How did you two meet?

Jennifer Shagawat: We met in San Francisco. I’m from New Jersey. Shell is from Texas. I ran a warehouse space in SF called Starcleaners. Shell would roll up with his band 50 Million…and they’d play in front of the warehouse trying to get in to do a show. I’d be working the door.

John “Shellhead” Driver: I think we also met when my brother took me to Leather Tongue Video, where Jen worked.

Oh my god! I am obsessed with San Francisco during the ’90s. My aunt was the first openly queer person, specifically lesbian, in my family, and SF in the ’90s was integral to her identity and therefore to my adolescence, because she was the only regularly dating person in my family. Tell me more?

JS: In SF in the ’90s all these incredibly strong women ran all the businesses and employed all of us. I feel like a lot of people would say that SF in the ’90s was a lesbian renaissance. My friend from Tribe 8 put it that way and it was wonderful—strong, beautiful women, and they accepted me. They taught me how to get all the meat out of the avocado, so to speak. Eventually, I figured out how to work and how to take care of myself.

How did you end up in SF?

JD: Jennifer went after college with a group of friends and found space to do art. They were hippie and they were punk. They were total squares, into indie rock, shoe gaze. Everyone was welcome into the space. It was a perfect bonding of humanity. I finally saw people extend their minds out of their “genre.” It was beyond fashion. We connected by spirit. No more judging people for combat boots, we wanted to desegregate.

I went there to play in a band with my brother. I could barely play the guitar. I played in a band called Corduroy and my brother put us all in 50 Million. No matter what I wanted to do my brother had a really anti-corporate, anti-rock ‘n’ roll mentality. We’d play out in the street with no amps.

JS: People would meet each other through newspaper articles. People would come alone and be scared, but they’d stick around. I watch old videos and it was amazing to see people alone.

There is something about people by themselves at shows; what do you think it is?

JD: It was just awkward enough for people not to know what to do. If you didn’t know them you would stare people down and be totally suspicious. Until 1994 or 1995 it was a very different scene in San Francisco.

Gentrification managed to trick us into crushing our own ceiling and we left SF. The Latino community was still managing to give them—the tech gentry—the finger, but we didn’t own our shit and we ended up crushing ourselves.

Wow, the DIY scene in San Francisco before Twitter. What happened?

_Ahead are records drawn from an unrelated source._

Lemma exec_rows_le cap o d : clean d -> rows_le (rows d) (rows (exec cap o d)).
Proof.
  intros Hd. destruct (exec_effect cap o d Hd) as [_ He].
  destruct He as [H1 H2 _ H4|H1 H2 H3|sid a u t ov now H1 H2 H3 H4 H5|sid r out now H1 H2 H3 H4 H5 H6].
  - by rewrite H2.
  - by rewrite H2.
  - intros k r Hr. exists r. split; [|done]. rewrite H3, lookup_insert_ne; [done|].
    intros <-. congruence.
  - intros k r' Hr'. rewrite H5. destruct (decide ((budget_id cap, sid) = k)) as [<-|Hne].
    + rewrite lookup_insert_eq. simplify_eq. eexists. split; [done|]. split_and!; [done..|].
      rewrite H4. by intros [? ?].
    + rewrite lookup_insert_ne by done. by exists r'.
Qed.

Lemma run_rows_le h d : clean d -> rows_le (rows d) (rows (run h d)).
Proof.
  revert d. induction h as [|[cap o] h IH]; intros d Hd; simpl; [done|].
  etrans; [by apply exec_rows_le|]. apply IH. by apply exec_effect.
Qed.

(** ** Safety of the experiment slots *)

(** Claim C17.  The number of active leases of a budget never exceeds the
    parallelism limit: in every history of operations by any processes, if
    every capability for the budget allows at most [N] parallel experiments
    and at most [N] leases are active at the start, at most [N] are ever
    active. *)
Theorem slots_bounded (h : list (ResearchBudgetCapability * op)) (d : db) (bid : string) (N : Z) :
  clean d -> count_active bid (leases d) <= N ->
  Forall (fun x => budget_id x.1 = bid -> max_parallel_experiments (limits x.1) <= N) h ->
  count_active bid (leases (run h d)) <= N.
Proof.
  intros Hd HN Hh. revert d Hd HN. induction Hh as [|[cap o] h Hx _ IH]; intros d Hd HN; [done|].
  simpl in *. destruct (exec_effect cap o d Hd) as [Hd' He]. apply IH; [done|].
  assert (0 <= N) by (unfold count_active in HN; lia).
  destruct He as [_ _ Hc _|Hc _ _|? ? ? ? ? ? Hc _ _ _ _|? ? ? ? Hc _ _ _ _ _]; [|by rewrite Hc..].
  etrans; [apply Hc|]. apply Z.max_lub; [done|].
  destruct (bid =s budget_id cap) eqn:E; [|done]. bools. by apply Hx.
Qed.

(** Claim C25.  Accounting: over any history from a clean database, a counter of a
    budget grows by exactly what its successful [consume] calls ask for plus
    the amounts of the settlement rows added, each charged once however often
    it is retried or finalised. *)
Theorem ledger_accounting (h : list (ResearchBudgetCapability * op)) (d : db) (bid c : string) :
  clean d ->
  used_at bid (run h d) c =
  used_at bid d c + consumed h d bid c + (settled bid c (run h d) - settled bid c d).
Proof.
  intros Hd. enough (unsettled bid c (run h d) = unsettled bid c d + consumed h d bid c) as H
    by (unfold unsettled in H; lia).
  revert d Hd. induction h as [|[cap o] h IH]; intros d Hd; simpl; [lia|].
  rewrite IH by by apply exec_effect. rewrite exec_unsettled by done. lia.
Qed.

(** ** Consuming *)

(** No cap is exceeded for the counter. *)
Definition within (cap : ResearchBudgetCapability) (d : db) (c : string) : Prop :=
  forall limit, limit_for (limits cap) c = Some limit -> used_of cap d c <= limit.

Lemma consume_step_within cap now d c v d' c' : consume_step cap now d (c, v) = Ok d' ->
  (within cap d c' -> within cap d' c') /\ (v <> 0 -> within cap d' c).
Proof.
  intros H. pose proof (consume_step_adds _ _ _ _ _ H) as (_ & _ & Hu).
  unfold consume_step in H. destruct (v =? 0) eqn:E.
  { injection H as <-. bools. split; [done|lia]. }
  apply bind_Ok in H as (_ & Hlim%ensure_Ok & _). bools.
  assert (Hc : within cap d' c).
  { intros limit Hl. rewrite Hl in Hlim. bools. unfold used_of in *. rewrite Hu. simpl.
    rewrite !bool_decide_eq_true_2 by done. lia. }
  split; [|done]. intros Hw. destruct (decide (c' = c)) as [->|Hne]; [done|].
  intros limit Hl. unfold used_of in *. rewrite Hu. simpl.
  rewrite (bool_decide_eq_false_2 (c = c')) by congruence. specialize (Hw limit Hl).
  unfold used_of in Hw. case_bool_decide; lia.
Qed.

Lemma consume_fold_within cap now items d d' c :
  foldR (consume_step cap now) d items = Ok d' ->
  (within cap d c -> within cap d' c) /\ (forall v, (c, v) ∈ items -> v <> 0 -> within cap d' c).
Proof.
  revert d. induction items as [|[c1 v1] items IH]; intros d H.
  { injection H as <-. split; [done|]. by intros v ?%elem_of_nil. }
  cbn [foldR] in H. apply bind_Ok in H as (d1 & H1 & H).
  destruct (consume_step_within _ _ _ _ _ _ c H1) as [Hk Hc]. destruct (IH _ H) as [IH1 IH2].
  split; [auto|]. intros v [[= -> ->]|Hin]%elem_of_cons Hv; eauto.
Qed.

(** [consume] is all or nothing and never crosses a cap: when it
    succeeds each counter grows by its amount and every counter charged a
    positive amount is within its limit; when it raises no counter of any
    budget has changed. *)
Theorem consume_spec (cap : ResearchBudgetCapability) (items : list (string * Z)) (now : datetime)
    (d : db) :
  clean d ->
  let (d', res) := consume cap items now d in
  match res with
  | Ok _ => (forall c, used_of cap d' c = used_of cap d c + sum_items items c) /\
            (forall c v, (c, v) ∈ items -> 0 < v -> within cap d' c)
  | Err _ => forall bid c, used_at bid d' c = used_at bid d c
  end.
Proof.
  intros Hd. unfold consume. destruct (bool_decide (items = [])) eqn:Ei; bools.
  { subst. simpl. split; [intros c; lia|]. by intros c v ?%elem_of_nil. }
  destruct (_ ≫= _) as [u|e]; [|done].
  destruct (seqM_connect (fun d => d ← foldR (consume_step cap now) d items; Ok (tt, d)) d Hd)
    as (d1 & Hd1 & El & Ele & Er & Hs & ->).
  unfold transaction. destruct (foldR _ _ _) as [d2|e] eqn:Ef; simpl.
  - pose proof (foldR_adds (budget_id cap) _ _ _ _ (consume_step_adds cap now) Ef) as (_ & _ & Hu).
    split.
    + intros c. unfold used_of. rewrite Hu, bool_decide_eq_true_2 by done.
      by rewrite (used_at_ledger d d1).
    + intros c v Hin Hv. destruct (consume_fold_within _ _ _ _ _ c Ef) as [_ H].
      apply (H v); [done|lia].
  - intros bid c. by apply used_at_ledger.
Qed.

(** ** Settling and finalising *)

Lemma settle_existing cap sid a u t now d r : clean d ->
  check_settle_args sid a u t = Ok tt -> rows d !! (budget_id cap, sid) = Some r ->
  sr_amounts r = a -> sr_usage_source r = u -> sr_charge_trigger r = Some t ->
  exists d', settle_provider_usage_once cap sid a u t now d = (d', Ok (negb (sr_over_limit r =? 0))) /\
    ledger d' = ledger d /\ rows d' = rows d.
Proof.
  intros Hd Hc Hr Ha Hu Ht. unfold settle_provider_usage_once. rewrite Hc.
  destruct (seqM_connect (settle_tx cap sid a u t now) d Hd) as (d1 & _ & El & _ & Er & _ & ->).
  exists d1. unfold transaction, settle_tx. rewrite Er, Hr, Ha, Hu, Ht.
  rewrite !bool_decide_eq_true_2 by done. done.
Qed.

JD: Gentrification managed to trick us into crushing our own ceiling and we left SF. The Latino community was still managing to give them—the tech gentry—the finger, but we didn’t own our shit and we ended up crushing ourselves. Jenny had squatters in her place. People started to turn on each other and we crumbled our own scene.

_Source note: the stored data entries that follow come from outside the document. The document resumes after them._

(* ===== verification/SourceCapability.v ===== *)
(** * SourceCapability: official availability of each dataset
    (packages/data_plane/data_contracts/source_capability.py)

    The V3 contracts are decoded from JSON documents by constructors that fail
    closed; the file models the decoding of every part, the consistency rules
    between history mode, grain, basis and empty-success policy, the official
    domain a coverage plan must stay in, the loading of the contract directory
    and the clamp of query dates.  The labels of error messages are left out. *)

From S2P Require Import Prelude PyDate Json.

Local Open Scope Z_scope.

Abbreviation dict := (list (string * json)) (only parsing).

Definition POLICY_VERSION : string := "source-capability/v3".
Definition COLLECTION_COVERAGE_V3 : string := "collection-coverage/v3".
Definition SCHEMA_VERSION : Z := 3.

Definition BUNDLED_CONTRACT_FILES : list string :=
  ["equities_bars_daily.json"; "equities_bars_daily_am.json"; "equities_earnings_calendar.json";
   "equities_master.json"; "equities_valuation.json"; "fins_details.json"; "fins_dividend.json";
   "fins_earnings_date.json"; "fins_summary.json"; "indices_bars_daily_topix.json";
   "jsda_corporate_bond_transactions.json"; "jsda_otc_bond_reference_prices.json";
   "jsda_tokyo_repo_rates.json"; "markets_calendar.json"].

Definition HISTORY_MODES : list string :=
  ["bounded_history"; "recent_snapshot"; "next_business_day_snapshot"; "event_stream";
   "official_archive_index"; "periodic_archive"].

Definition TIP_SNAPSHOT_MODES : list string := ["recent_snapshot"; "next_business_day_snapshot"].

Definition REQUIRED_DOMAIN_BASES : list string :=
  ["calendar_months_from_official_start"; "publication_windows_from_official_start";
   "issued_same_trading_day_snapshot"; "issued_collection_cutoff_snapshot";
   "official_archive_publication_days"; "official_archive_periods"; "official_time_series_file"].

Definition EMPTY_SUCCESS_POLICIES : list string :=
  ["never_complete"; "trusted_exhausted_receipt_may_complete"].

Definition DATASET_FIELDS : list string :=
  ["dataset_id"; "source"; "upstream_locator"; "official_evidence_url"; "history_mode";
   "earliest_official_availability"; "historical_research_eligible"; "tip_only_operational";
   "supported_query_parameters"; "publication_calendar"; "entitlement_semantics";
   "collection_window"; "freshness_sla"; "event_time"; "available_at"; "revision_semantics";
   "research_profile_eligibility"; "required_domain_semantics"].

Definition DATASET_ALLOWED : list string := DATASET_FIELDS ++ ["policy_version"].
Definition BUNDLE_ALLOWED : list string := ["policy_version"; "datasets"; "schema_version"].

JS: There were so few of us. The history of the Mission in San Francisco is so interesting. I was from New Jersey and had no business being there. But, there was Juanita who lived next door to us and housed everyone. She was the mother of everyone, and Raul was the father of everyone. They were teaching us kids what the Mission meant. I was 22 when I was there and I thought I was so old and grown up. When our community crumbled in the late 90s, they all died. I thought this was interesting. There was something about it.

JD: We gained so much perspective about how things come and go

Yeah, seems like you’ve ridden into wormholes of time and space or something?

JS: Some things are total vortexes. Now we are living completely after this experience in SF. This building we’re talking about is a completely different shell. And before our DIY space was there, it was a nightclub!

JD: We reference this building in like nine of our songs on the new album

Then, when we had this space finally, and we owned it, the entire community turned against us and called us landlord fucks.

Yeah, I guess DIY had so much more of an emphasis on physical space prior to the Internet being another space for punk to harvest. I mean, every show space is just as integral and necessary, especially in the day and age of Vice displacing DIY music venues. But, yeah what does “land,” mean to your history?

JS: With everyone wanting to own land in SF, we were a home to a lot of people who wanted more than just physical space. You know, my landlord loved me because I met his son on tour in Portland, Oregon, and we bonded. I told him to come back to his son. The landlord was so happy that I reached out to his son. He became really helpful in me buying this show space building. He bent rent for me. We found the paperwork that I needed. Then, when we had this space finally, and we owned it, the entire community turned against us and called us landlord fucks. I find it very interesting in 2015 when people are really excited about people like us owning land because that means more security of a space.

JD: We tried to talk about it and foster community. But, most discussions of community sounded like a trick that no one was going to benefit from. And when we needed something from people, they got so suspicious. Most of the people we knew and respected really stepped up, but you only need a few people to get rid of us.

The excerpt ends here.